There is an internal logic to shame. This is one reason Te-Li Lau writes Part 1 (“Framework”) of Defending Shame. For many people, the initial section of an academic book could easily be called “Boring But Necessary.” I was tempted to skim the first few chapters of Lau’s book; I’m glad I didn’t.
(The first post in this series gave a broad introduction to Defending Shame: Its Formative Power in Paul’s Letters.)
Definitions and Clarifications
Chapter 1 provides the conceptual framework for his project. In general, Lau defines shame as “the painful emotion that arises from an awareness that one has fallen short of some standard, ideal, or goal” (p. 29). While I might quibble with a few minor points, this introduction is standard for any such work on honor and shame. Most importantly, he makes several important clarifications that shape the rest of his work.
Occurrent experience of shame
“the discomforting and painful emotion that arises when one is aware of certain inadequacies of the self under the gaze of an other.” (p. 24)
“(sense of shame or shamefulness) is the disposition, inclination, and inhibition that restrains one from pursuing certain actions from pursuing certain actions that are shameful without implication that shame is actually being experienced by the person.” (p. 24)
“a kind of shame that is consequent upon having done bad acts (either in the past or present)” (26)
a kind of shame that “looks to the future and restrains one from pursuing bad acts.” (26)
Acts of shaming
“what and individual or collective agent does to bring about the occurrent experience of shame in an individual or collective group.” (26)
Simply being aware of these distinctions will make a big difference in thinking through the implications of honor and shame. In chapter 2–3, Lau surveys the Greco-Roman and Jewish background respectively.
Why study ancient Greek and Roman perspectives concerning shame?
First, this is the cultural milieu in which Paul and his readers lived and learned. His study introduces important terms and distinctions that modern readers likely miss due to the vagueness of contemporary shame language (especially English). Second, Lau’s study sheds light on the inner logic governing honor and shame, whether in history and/or across cultures.
The ancient Greeks, like Chinese philosophers, clearly saw shame as a moral emotion. In fact, unlike many people today, they did not dichotomize justice and shame. For example, Protagoros (a pre-Socratic philosopher) taught that the second stage of civilization is where “Zeus intervenes in human history with his two gifts: justice (δικη) and shame (αιδως)” (34). Shame regulates behavior such that Democritus says, “Learn to feel shame (αισχυνω) in your own eyes much more than before others” (36).

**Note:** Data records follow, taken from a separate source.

(** The settlement of a session: it ends settled, or it did not change the
    session, and then the tables only if the record was gone. *)
Lemma settle_cases actual s d w key b e fs tr :
  go_int actual -> sound s d w key b -> bs_settled s = false ->
  wp (Settle actual s) (fun r st' => match r with
    | inl _ => False
    | inr (err, s') =>
        (err <> None /\ (bs_settled s' = true \/
           (s' = s /\ (st_db st' = d \/ (lost d /\ b = false /\ direct d (st_db st')))))) \/
        (err = None /\ bs_settled s' = true /\ (b = true ->
           exists r a, backed s d r /\ enabled d (EvSettled r (actual - bs_preConsumedQuota s) (env_now e)) /\
             same_as false (apply_event (EvSettled r (actual - bs_preConsumedQuota s) (env_now e)) a d) (st_db st')))
    end) e (mkSt d fs tr).
Proof.
  intros Hfit Hs Hns. pose proof Hs as [?|(Hrid & Hf & Ha & Hsub & Hpos & Hwf & Hlu & Hlt & Hrow)]; [congruence|].
  assert (hasReservation s = true) as Hhas by (apply Z.ltb_lt; apply Hpos).
  unfold Settle. rewrite Hns. unfold positive_int in Hpos. rewrite i64_between by (unfold go_int in *; lia). cbv zeta.
  set (delta := actual - bs_preConsumedQuota s). rewrite Hhas, Hrid.
  assert (in_i64 (- delta)) as Hin by (unfold delta, in_i64, min_int64, max_int64, go_int in *; lia).
  (* what an answered settlement did *)
  assert (forall o effs d', settle_ok e d k delta tt o effs -> performed false (bills_subscription d k) o d d' ->
    b = true -> exists r a, backed s d r /\ enabled d (EvSettled r delta (env_now e)) /\
      same_as false (apply_event (EvSettled r delta (env_now e)) a d) d') as Hdone.
  { intros o effs d' Hok Hp ->. destruct Hrow as [[_ ?]|(r & Hb & _ & _ & Hst)]; [done|]. specialize (Hst eq_refl).
    rewrite (backed_wallet s d r Hb) in Hp. pose proof Hb as (Hr & Hopen & _).
    inversion Hok as [r' Hr' Hcl|r' key' Hr']; subst o; rewrite Hr in Hr'; injection Hr' as <-.
    - by rewrite (open_not_closed r Hopen) in Hcl.
    - destruct Hp as [Hen [a Hsame]]. by exists r, a. }
  assert (forall x err, settle_error d k x err -> is_err err ErrBillingReservationNotFound = true -> lost d /\ b = false) as Hmiss.
  { intros x err Herr Hnf. destruct Hrow as [?|(r & (Hr & _ & _ & Hw & _) & _)]; [done|]. exfalso.
    inversion Herr as [?|? [f ?]|H|? _ _ _ _|? _ _ _|r' ? Hr' _ Hs']; subst; try done; [congruence|].
    rewrite Hr in Hr'. injection Hr' as <-. unfold of_wallet, of_subscription in *.
    apply str_eqb_true in Hw. by rewrite Hw in Hs'. }
  destruct (Z.eqb_spec delta 0) as [Hz|Hz].
  - wp_step. wp_step. rewrite <- Hz. eapply wp_mono; [by apply (Settle_spec e d fs tr Hwf k delta)|].
    intros [err|[]] [d' fs' tr'] H; cbn beta iota.
    + destruct H as (Hd & _ & Herr). cbn in Hd. subst d'.
      destruct (is_err err ErrBillingReservationNotFound) eqn:Hnf; wp_step; [right | left].
      * destruct (Hmiss _ _ Herr Hnf) as [_ ->]. by split_and!.
      * split; [done | by left].
    + wp_step. right. split_and!; [done..|]. destruct H as (o & effs & Hok & Hp & _). by apply (Hdone o effs).
  - wp_step. wp_step. eapply wp_mono; [by apply (Settle_spec e d fs tr Hwf k delta)|].
    intros [err|[]] [d' fs' tr'] H; cbn beta iota.
    + destruct H as (Hd & _ & Herr). cbn in Hd. subst d'.
      destruct (is_err err ErrBillingReservationNotFound) eqn:Hnf.
      * destruct (Hmiss _ _ Herr Hnf) as [Hl ->]. apply wp_settleWithoutRecord; [done | |].
        -- intros er d1 f1 t1 D1. left. split; [done|]. right. split; [done|]. by right.
        -- intros er s1 d1 f1 t1 Hs1. destruct er; [left | right]; split_and!; try done. by left.
      * wp_step. left. split; [done|]. right. by split; [|left].
    + wp_step. right. split_and!; [done | done |]. destruct H as (o & effs & Hok & Hp & _). by apply (Hdone o effs).
Qed.
(* ===== verification/TaskPolling.v ===== *)
(** * TaskPolling: [src/service/task_polling.go]

    One polling pass over the unfinished tasks: the sweep of tasks that ran out
    of time, the handling of a provider's answer for one task (single and batch
    mode) and of an answer that cannot be used, the resumed persistence of
    generated images, and the billing that follows a terminal transition.

    Every handler works on a copy of the task loaded earlier; the row it meets
    is whatever the table holds by then.  The provider adaptor is an interface;
    the expression engine (expr-lang), the redaction of a JSON body and the
    download of images are parameters. *)

From S2P Require Import Prelude Schema Store Quota Subscription UserQuota BillingSession Tasks TaskBilling.
From stdpp Require Import base numbers option strings list gmap pretty.
From Stdlib Require Import ZArith Lia Floats.SpecFloat.
Open Scope Z_scope.

(** ** Classes of an answer *)

Definition pollClassOK := "ok"%string.
Definition pollClassOtherClient := "other_client"%string.
Definition pollClassNotFound := "not_found"%string.
Definition pollClassAuth := "auth"%string.
Definition pollClassTransient := "transient"%string.
Definition pollClassUnrecognized := "unrecognized"%string.
Definition pollClassHookError := "hook_error"%string.
Definition pollClassTransport := "transport_error"%string.
Lemma fail_handled c reason e d fs tr : tasks_ok d -> copy_ok d c ->
  wp (fail_task c (ta_status c) reason) (fun _ s' => handled u (mkSt d fs tr) s') e (mkSt d fs tr).
Proof.
  intros Hok Hc. unfold failTaskFromPoll. apply wp_bind, wp_ask.
  set (t' := poll_failed (env_now e) reason c). assert (like c t') as Hlike by done.
  destruct (copy_facts d c t' Hc Hlike) as (Hq & Hid & Hw).
  apply handled_swap; try done.
  - intros s. apply wp_ret, handled_refl.
  - intros s1 Hs. eapply wp_closed; [exact Hs | done |]. cbn [negb]. rewrite <- Hw, <- Hid.
    apply (settle_then_refund settings map_order RunExpr u (ta_id t') t' (FailTaskInfo reason)
      (fun settled t => negb settled && negb (ta_quota t =? 0))); done.
Qed.

Lemma record_handled c class code detail e d fs tr : tasks_ok d -> copy_ok d c ->
  wp (record_failure c (ta_status c) class code detail) (fun _ s' => handled u (mkSt d fs tr) s') e (mkSt d fs tr).
Proof.
  intros Hok Hc. unfold recordPollFailure.
  assert (like c (count_failure c)) as Hl by done.
  destruct (_ && _).
  - apply (fail_handled (count_failure c)); [done|]. apply (copy_like d c); [done | done | by apply Hc].
  - apply handled_swap; try done.
    + intros s. apply wp_ret, handled_refl.
    + intros s1 Hs. apply wp_ret. by apply (swapped_open u c _ _ _ _ Hl Hs), Hc.
Qed.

Aristotle explains shame in this way.
“Let shame then be defined as a kind of pain or uneasiness in respect of misdeeds, past, present, or future, which seem to tend to bring dishonor; and shamelessness as contempt and indifference in regard to these same things.” (Rhet. 2.6.2)
Shaming refutation, Lau suggests, was and is an important tool for moral formation. In my own words, I summarize a key take away like this: to shame others (for the sake of ethics) is akin to showing people what they could be and so evoke disgust. Shaming someone need not be a definite, once-for-all negative assessment of another’s worth. Shame is integral to a fully functioning conscience.

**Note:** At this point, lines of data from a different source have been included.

(* ===== verification/Focus.v ===== *)
(** * Programs on a part of the state

    A service calls functions of several models, each of which is a program on
    its own part of the state.  [focus] runs a program of [Interleave] on a part;
    what was proved of it there holds of the whole, and it leaves the other parts
    alone. *)

From stdpp Require Import base numbers option list relations.
From S2P Require Import Prelude Store Interleave Marked.

Section Focus.
Context {S T : Type} (get : T -> S) (set : S -> T -> T).

Fixpoint focus {A : Type} (p : prog S A) : prog T A :=
  match p with
  | Done a => Done a
  | Stmt X act k => Stmt X (fun d t => let '(x, s) := act d (get t) in (x, set s t)) (fun x => focus (k x))
  | Fork child k => Fork (focus child) (focus k)
  end.

Context (get_set : forall s t, get (set s t) = s).

(** The invariant of the whole implies that of the part, and asks no more of it. *)
Lemma focus_safe (inv : S -> Prop) (inv' : T -> Prop) (rely guar : S -> S -> Prop) {A : Type} (p : prog S A) (Q : A -> S -> Prop) t :
  (forall t, inv' t -> inv (get t)) -> (forall s t, inv' t -> inv s -> guar (get t) s -> inv' (set s t)) -> safe inv rely guar p Q (get t) ->
  safe inv' (fun t t' => rely (get t) (get t')) (fun t t' => guar (get t) (get t')) (focus p) (fun a t => Q a (get t)) t.
Proof.
  intros Hget Hset. revert t. induction p as [A a|A X act k IH|A child IHc k IHk]; intros t H; cbn in *.
  - intros t' Hr Hi. by apply H; [|apply Hget].
  - intros t' d Hr Hi. specialize (H (get t') d Hr (Hget t' Hi)). destruct (act d (get t')) as [x s]. rewrite get_set.
    destruct H as (Hi' & Hg & Hk). split_and!; [by apply Hset | done|]. apply IH. by rewrite get_set.
  - destruct H. split; [by apply (IHc (fun _ _ => True)) | by apply IHk].
Qed.

(** Of a part it does not touch it changes nothing. *)
Lemma focus_elsewhere {U : Type} (other : T -> U) (inv : T -> Prop) (rely guar : U -> U -> Prop) {A : Type} (p : prog S A) (Q : A -> T -> Prop) t :
  (forall s t, other (set s t) = other t) -> (forall s t, inv t -> inv (set s t)) -> (forall u, guar u u) -> (forall a t, Q a t) ->
  safe inv (fun t t' => rely (other t) (other t')) (fun t t' => guar (other t) (other t')) (focus p) Q t.
Proof.
  intros Ho Hinv Hg HQ. revert t. induction p as [A a|A X act k IH|A child IHc k IHk]; intros t; cbn.
  - intros t' _ _. apply HQ.
  - intros t' d _ Hi. destruct (act d (get t')) as [x s]. rewrite Ho. split_and!; [by apply Hinv | done | by apply IH].
  - split; [by apply IHc | by apply IHk].
Qed.
End Focus.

There are so many more things that deserve attention. For now, this must suffice.
Lau’s reflections on shame in ancient Israel are equally substantial. The chapter draws from both biblical and extra-biblical texts. He rightly observes the way Jewish writers use metaphors to convey shame and honor (e.g., clean, unclean). Blessing and curse likewise carried honor-shame connotations. Shaming actions served as sanctions for behavior.
Wisdom helps us discern between various types of shame. A quote from Ben Sira highlights a key distinction. He says,
“there is a shame that leads to sin, and there is a shame that is glory and favor” (83).
Ancient Jewish writers exalted in the glory of God’s power and faithfulness; they pointed to moral exemplars who honored the Lord. Yet, they were willing publicly shame those who veered from the Lord “with the hope that they might be able to perceive their actions from the perspective of the community” (89).